The need to pull people from other areas of the health care system to staff temporarily expanded ICUs leads to people with non-COVID health problems suffering. In the north, which saw a record 259 new cases of the virus Jan. 11 and has 23 residents who are hospitalized due to COVID, the number of endoscopies dropped from June to October, resulting in the waitlist for the diagnostic procedure in the region growing by more than 50 over a five-month period. By the end of October last year, there were 633 people in the north on the waitlist, up from 581 at the end of June. Fewer than 100 of the procedures were completed each month from July through October, with only 17 performed in August.

“We’ve got to make sure that we get through this immediate challenge of the pandemic but even once we get through that there’s big challenges waiting around the surgical backlog and the diagnostic backlog,” said Kinew. “It’s a ticking time bomb. It continues to get worse every time we have a surge like this one when those folks can’t get the health care they need.”

What the COVID-19 pandemic has shown, Kinew says, is that the health care system in Manitoba is operating near capacity at the best of times and that unanticipated demands on resources, such as the COVID pandemic of the past two years, can push it nearly to the point of collapse. That is why he has called on the provincial government to ask for military assistance as the current wave of the pandemic continues. Right now, he says, the current needs are more than it can handle, though that might not have been the case if the government had started building it up after the pandemic first arrived in Manitoba in March 2020.

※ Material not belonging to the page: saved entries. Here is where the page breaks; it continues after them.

(* ===== verification/Annotate.v ===== *)
(** * Annotation (src/internal/annotate/annotate.go)

    [Annotate] attributes each line of a file to a check-in: it follows the primary
    parents from a check-in and, at each step, matches the lines of the file there
    with those of the step before by a longest common subsequence. *)
From S2P Require Import Prelude GoStrings Hash Zlib Delta Deck Julian Quote Blob Db Receive Tag Crosslink Merge Checkin CheckinLinked.
From stdpp Require Import list gmap sets.

Abbreviation out := (outcome db_error).

Record VersionInfo := MkInfo { vi_UUID : bytes; vi_User : bytes; vi_Date : Z }.
Record Line := MkLine { ln_Text : bytes; ln_Version : VersionInfo }.
Record Options := MkOptions { op_FilePath : bytes; op_StartRID : Z; op_Limit : Z; op_OriginRID : Z }.

(** ** Lines *)

(** A trailing newline gives no extra empty line. *)
Definition splitLines (s : bytes) : list bytes :=
  if is_nil s then [] else
  let s := TrimRight s [NL] in
  if is_nil s then [] else Split s NL.

(** One row of the table from the row above it: [diag] is [dp[i-1][j-1]], [up] is
    [dp[i-1][j]], [left] is [dp[i][j-1]]. *)
Fixpoint dp_row (x : bytes) (cur : list bytes) (above : list nat) (left : nat) : list nat :=
  match cur, above with
  | y :: cur, diag :: above =>
    let up := hd 0 above in
    let v := if bool_decide (x = y) then diag + 1 else if left <=? up then up else left in
    v :: dp_row x cur above v
  | _, _ => []
  end.

(** The rows below [above]. *)
Fixpoint dp_table (par cur : list bytes) (above : list nat) : list (list nat) :=
  match par with
  | [] => [above]
  | x :: par => above :: dp_table par cur (0 :: dp_row x cur above 0)
  end.

Definition dp_get (dp : list (list nat)) (i j : nat) : out nat := row ← index dp i; index row j.

Fixpoint backtrack (fuel : nat) (dp : list (list nat)) (par cur : list bytes) (i j : nat) (result : list Z) : out (list Z) :=
  match fuel with
  | O => NoFuel
  | S fuel =>
    if (0 <? i) && (0 <? j) then
      x ← index par (i - 1);
      y ← index cur (j - 1);
      if bool_decide (x = y) then
        backtrack fuel dp par cur (i - 1) (j - 1) (<[(j - 1)%nat := Z.of_nat (i - 1)]> result)
      else
        up ← dp_get dp (i - 1) j;
        left ← dp_get dp i (j - 1);
        if left <=? up then backtrack fuel dp par cur (i - 1) j result
        else backtrack fuel dp par cur i (j - 1) result
    else Ret result
  end.

Definition lcsMatch (par cur : list bytes) : out (list Z) :=
  let result := replicate (length cur) (-1)%Z in
  if (length par =? 0) || (length cur =? 0) then Ret result else
  backtrack (S (length par + length cur)) (dp_table par cur (replicate (S (length cur)) 0)) par cur
    (length par) (length cur) result.

(** ** The repository *)

Section annotate.
Context {codec : Zlib} {order : Unordered} {dates : DateColumn}.

Definition loadFileAt (d : db) (rid : Z) (filePath : bytes) : out bytes :=
  if (rid <=? 0)%Z then Panic else
  if bool_decide (filePath = []) then Panic else
  files ← ListFiles d rid;
  match filter (λ f, fe_Name f = filePath) files with
  | [] => Fail ENoRows
  | f :: _ =>
    ex ← in_repo (Blob.Exists (d_repo d) (fe_UUID f));
    match ex with
    | None => Fail ENoRows
    | Some fileRID => in_repo (Expand (d_repo d) fileRID)
    end
  end.

(** The join of [blob] and [event]; [None] if there is no row. *)
Definition versionInfoFor (d : db) (rid : Z) : option VersionInfo :=
  b ← t_blob (d_repo d) !! rid;
  e ← k_event (d_links d) !! rid;
  Some (MkInfo (b_uuid b) (ev_user e) (ScanTime (scan_date (ev_mtime e)))).

Definition primaryParent (d : db) (rid : Z) : option Z := primary_parent d rid.

(** [result[curIdx].Version = parentInfo] for the lines that are matched. *)
Fixpoint push (curIdx : nat) (matches : list Z) (parentInfo : VersionInfo) (result : list Line) : out (list Line) :=
  match matches with
  | [] => Ret result
  | parIdx :: matches =>
    if (0 <=? parIdx)%Z then
      match result !! curIdx with
      | None => Panic
      | Some l => push (S curIdx) matches parentInfo (<[curIdx := MkLine (ln_Text l) parentInfo]> result)
      end
    else push (S curIdx) matches parentInfo result
  end.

“Here we are two years later and we’re still saying let’s strengthen the health care system,” Kinew said. “What have we been doing for these past 20-plus months? At this point we don’t even have the option to make those kind of long-term gradual steps. We need an all hands on deck, ring the alarm type of response. We had well over a year-and-a-half where we could have been taking more methodical reasonable steps to training nurses, bring them along through the critical care training program, get the other health care professionals like respiratory therapists into position. If we had spent the last 20 months taking those steps one by one I think we’d be in a much better position overall as a province.”

Although the process of lurching from one crisis to another over the course of the pandemic is not ideal, Kinew feels it at least has made it plain that there are serious gaps in Manitoba’s health care system that need to be addressed.

“One thing that’s clear is that health care is going to have to be expanded going forward because, even let’s hope we get to the end of the pandemic stage of COVID, COVID will still be here and there is going to be a greater need for health care as a result,” he said. “It probably looks like we’ve got to permanently expand the number of ICU beds in Manitoba by like 20 or 30. It looks like we probably have to increase the access to primary care in the Northern Health Region and some of the other health regions. We’ve been through this traumatic experience of the pandemic. It seems like the responsible thing to do would be to study it, figure out what worked, what didn’t and then come back with recommendations for the future. Things have changed substantially and we need to be smart enough at a society level and at a government level to adapt and respond to that new reality.”